Quote Originally Posted by Rogar Demonblud View Post
I'm not sure how it works where you live (Sweden, isn't it?), but here in the U.S. the state takes 50-70% of the lottery money off the top and uses it to fund the bureaucracy and various political pet projects (for instance, North Dakota hired private security forces to go after the protestors during the DAPL thing a couple years ago). Youth sports are generally controlled by the school districts, and paid for out of property taxes (and some ticket sales).

Naturally, there is no such thing as transparency involved. Yet another thing to invest sweat equity in.
Technically Finland, but for anything happened before 1809 Sweden. The countries are, however, very very similar. And I watch mostly Swedish tv. So clearly quite different approaches how to organise a lottery. Even the privately owned gambling companies pay out around 95% winnings (at least that's what they advertise to attract players).
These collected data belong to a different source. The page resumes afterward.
(* ===== verification/Layout.v ===== *)
(** * Constants and on-disk structures

    param.h, fs.h, stat.h, fcntl.h and buf.h: the sizes the kernel is
    built with, and the byte layout of the superblock, the inodes and
    the directory entries inside a 512-byte block. *)

From S2P Require Import Prelude.

(** ** param.h *)

Definition NPROC : nat := 64.
Definition KSTACKSIZE : Z := 4096.
Definition NOFILE : nat := 16.
Definition NFILE : nat := 100.
Definition NINODE : nat := 50.
Definition NDEV : Z := 10.
Definition ROOTDEV : Z := 1.
Definition MAXARG : Z := 32.
Definition MAXOPBLOCKS : Z := 10.
Definition LOGSIZE : Z := MAXOPBLOCKS * 3.
Definition NBUF : nat := Z.to_nat (MAXOPBLOCKS * 3).
Definition FSSIZE : Z := 1000.

(** ** fs.h, stat.h, buf.h *)

Definition ROOTINO : Z := 1.
Definition BSIZE : Z := 512.
Definition NDIRECT : Z := 12.
Definition NINDIRECT : Z := BSIZE / 4.
Definition MAXFILE : Z := NDIRECT + NINDIRECT.
Definition DINODE_SIZE : Z := 64.
Definition DIRENT_SIZE : Z := 16.
Definition DIRSIZ : Z := 14.
Definition IPB : Z := BSIZE / DINODE_SIZE.
Definition BPB : Z := BSIZE * 8.

Definition T_DIR : Z := 1.
Definition T_FILE : Z := 2.
Definition T_DEV : Z := 3.

Definition B_VALID : Z := 2.
Definition B_DIRTY : Z := 4.

Record superblock := Superblock {
  sb_size : Z; sb_nblocks : Z; sb_ninodes : Z; sb_nlog : Z;
  sb_logstart : Z; sb_inodestart : Z; sb_bmapstart : Z }.

Record dinode := Dinode {
  di_type : Z; di_major : Z; di_minor : Z; di_nlink : Z;
  di_size : Z; di_addrs : list Z }.

Record dirent := Dirent { de_inum : Z; de_name : list Z }.

Definition IBLOCK (i : Z) (sb : superblock) : Z := i / IPB + sb_inodestart sb.
Definition BBLOCK (b : Z) (sb : superblock) : Z := b / BPB + sb_bmapstart sb.

(** ** Blocks as arrays of little-endian words *)

(** A disk block: [BSIZE] bytes. *)
Abbreviation block := (list Z).
Definition zero_block : block := replicate (Z.to_nat BSIZE) 0.
Definition wf_block (b : block) : Prop := length b = Z.to_nat BSIZE ∧ Forall is_byte b.

Definition get16 (off : nat) (l : list Z) : Z := le_val (slice off 2 l).
Definition get32 (off : nat) (l : list Z) : Z := le_val (slice off 4 l).
Definition put32 (off : nat) (v : Z) (l : list Z) : list Z := splice off (le_bytes 4 v) l.

(** [n] consecutive words from byte offset [off]. *)
Definition words (off n : nat) (l : list Z) : list Z :=
  (λ i, get32 (off + 4 * i) l) <$> seq 0 n.

Definition word_bytes (ws : list Z) : list Z := mjoin (le_bytes 4 <$> ws).

Definition superblock_at (l : list Z) : superblock :=
  Superblock (get32 0 l) (get32 4 l) (get32 8 l) (get32 12 l)
    (get32 16 l) (get32 20 l) (get32 24 l).

Definition superblock_bytes (sb : superblock) : list Z :=
  word_bytes [sb_size sb; sb_nblocks sb; sb_ninodes sb; sb_nlog sb;
    sb_logstart sb; sb_inodestart sb; sb_bmapstart sb].

(** [(struct dinode* )data + i]. *)
Definition dinode_at (i : nat) (l : list Z) : dinode :=
  let o := (64 * i)%nat in
  Dinode (s16 (get16 o l)) (s16 (get16 (o + 2) l)) (s16 (get16 (o + 4) l))
    (s16 (get16 (o + 6) l)) (get32 (o + 8) l) (words (o + 12) 13 l).

Definition dinode_bytes (d : dinode) : list Z :=
  le_bytes 2 (di_type d) ++ le_bytes 2 (di_major d) ++ le_bytes 2 (di_minor d) ++
  le_bytes 2 (di_nlink d) ++ le_bytes 4 (di_size d) ++ word_bytes (di_addrs d).

Definition put_dinode (i : nat) (d : dinode) (l : list Z) : list Z :=
  splice (64 * i) (dinode_bytes d) l.

Definition dirent_at (l : list Z) : dirent := Dirent (get16 0 l) (slice 2 14 l).
Definition dirent_bytes (de : dirent) : list Z :=
  le_bytes 2 (de_inum de) ++ de_name de.

(** Field ranges of the C types. *)
Definition is_s16 (x : Z) : Prop := - 2 ^ 15 <= x < 2 ^ 15.
Definition wf_dinode (d : dinode) : Prop :=
  is_s16 (di_type d) ∧ is_s16 (di_major d) ∧ is_s16 (di_minor d) ∧
  is_s16 (di_nlink d) ∧ is_u32 (di_size d) ∧
  length (di_addrs d) = 13%nat ∧ Forall is_u32 (di_addrs d).

(** ** Lemmas *)

Lemma get32_put32_eq off v l :
  is_u32 v → (off + 4 ≤ length l)%nat → get32 off (put32 off v l) = v.
Proof.
  intros Hv Hl. unfold get32, put32.
  rewrite slice_splice_len by (rewrite ?length_le_bytes; lia).
  by rewrite le_val_bytes_small.
Qed.

Lemma get32_put32_ne off off' v l :
  (off + 4 ≤ length l)%nat → (off' + 4 ≤ length l)%nat →
  (off' + 4 ≤ off ∨ off + 4 ≤ off')%nat → get32 off' (put32 off v l) = get32 off' l.
Proof.
  intros. unfold get32, put32.
  rewrite slice_splice_ne; rewrite ?length_le_bytes; done.
Qed.

Lemma length_put32 off v l :
  (off + 4 ≤ length l)%nat → length (put32 off v l) = length l.
Proof. intros. apply length_splice. by rewrite length_le_bytes. Qed.

Lemma wf_put32 off v b :
  (off + 4 ≤ Z.to_nat BSIZE)%nat → wf_block b → wf_block (put32 off v b).
Proof.
  intros Ho [Hl Hb]. split; [rewrite length_put32; lia|].
  by apply Forall_splice; [|apply le_bytes_byte].
Qed.

Lemma wf_zero_block : wf_block zero_block.
Proof. split; [done|]. apply Forall_replicate. by vm_compute. Qed.

Lemma signed_le_bytes x : is_s16 x → s16 (x mod 256 + 256 * (x / 256 mod 256 + 256 * 0)) = x.
Proof.
  intros Hx. unfold is_s16 in Hx. unfold s16, signed.
  assert (Hm : x mod 256 + 256 * (x / 256 mod 256 + 256 * 0) = x mod 2 ^ 16) by dlia.
  rewrite Hm, Z.mod_mod by lia. case_match eqn:E; [apply Z.ltb_lt in E|apply Z.ltb_ge in E]; dlia.
Qed.

Lemma word_le_bytes x :
  is_u32 x →
  x mod 256 + 256 * (x / 256 mod 256 + 256 * (x / 256 / 256 mod 256 +
    256 * (x / 256 / 256 / 256 mod 256 + 256 * 0))) = x.
Proof. unfold is_u32. intros. dlia. Qed.

Lemma length_dinode_bytes d : length (di_addrs d) = 13%nat → length (dinode_bytes d) = 64%nat.
Proof.
  destruct d as [? ? ? ? ? a]; cbn. intros Ha.
  do 13 (destruct a as [|? a]; [done|]). by destruct a.
Qed.

(** The dinode read back from an inode slot is the one stored there. *)
Lemma dinode_at_bytes d : wf_dinode d → dinode_at 0 (dinode_bytes d) = d.
Proof.
  destruct d as [t ma mi nl sz a]. unfold wf_dinode; cbn -[is_s16 is_u32].
  intros (Ht & Hma & Hmi & Hnl & Hsz & Ha & Haddr).
  do 13 (destruct a as [|? a]; [done|]). destruct a; [|done].
  repeat (apply Forall_cons in Haddr as [? Haddr]).
  unfold dinode_at, dinode_bytes, words, get16, get32; cbn -[Z.div Z.modulo Z.add Z.mul s16].
  rewrite !signed_le_bytes, !word_le_bytes by done. done.
Qed.

Lemma get16_slice o off n l :
  (off + 2 ≤ n)%nat → get16 off (slice o n l) = get16 (o + off) l.
Proof. intros. unfold get16. by rewrite slice_slice. Qed.

Lemma get32_slice o off n l :
  (off + 4 ≤ n)%nat → get32 off (slice o n l) = get32 (o + off) l.
Proof. intros. unfold get32. by rewrite slice_slice. Qed.

(** An inode slot depends on its 64 bytes only. *)
Lemma dinode_at_slice i l : dinode_at i l = dinode_at 0 (slice (64 * i) 64 l).
Proof.
  unfold dinode_at. rewrite !get16_slice, !get32_slice by lia.
  rewrite !Nat.add_0_r. f_equal. unfold words. apply list_fmap_ext.
  intros k j Hj. apply lookup_seq in Hj. rewrite get32_slice by lia. f_equal. lia.
Qed.

Lemma dinode_at_put_eq i d l :
  wf_dinode d → (64 * i + 64 ≤ length l)%nat → dinode_at i (put_dinode i d l) = d.
Proof.
  intros Hd Hl. pose proof Hd as (_ & _ & _ & _ & _ & Ha & _).
  rewrite dinode_at_slice. unfold put_dinode.
  rewrite slice_splice_len by (rewrite ?length_dinode_bytes; lia). by apply dinode_at_bytes.
Qed.

Lemma dinode_at_put_ne i j d l :
  length (di_addrs d) = 13%nat → i ≠ j →
  (64 * i + 64 ≤ length l)%nat → (64 * j + 64 ≤ length l)%nat →
  dinode_at j (put_dinode i d l) = dinode_at j l.
Proof.
  intros Ha Hij Hi Hj. rewrite !(dinode_at_slice j). unfold put_dinode.
  rewrite slice_splice_ne; rewrite ?length_dinode_bytes by done; lia || done.
Qed.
Because I was now curious, and because I could, I went and hunted down the numbers for the state monopoly (all gaming not just lottery, lottery represents somewhere about 25-30% of it). It's not as good as I thought actually. Roughly 45% of revenue are paid out as winnings. Of the remaining part, ~1.7 B last year, 60% goes to charitable* causes, 9% fees to distributors, 12% is state lottery tax and 19% goes to administration. *Charitable here means supporting various sports, veterans, culture, social-health and research activities. Though the company itself doesn't pick these. Though spitballing it ends up being somewhere close to 80% of revenue going back to "society", players, charitable causes and state. I guess it's not that bad.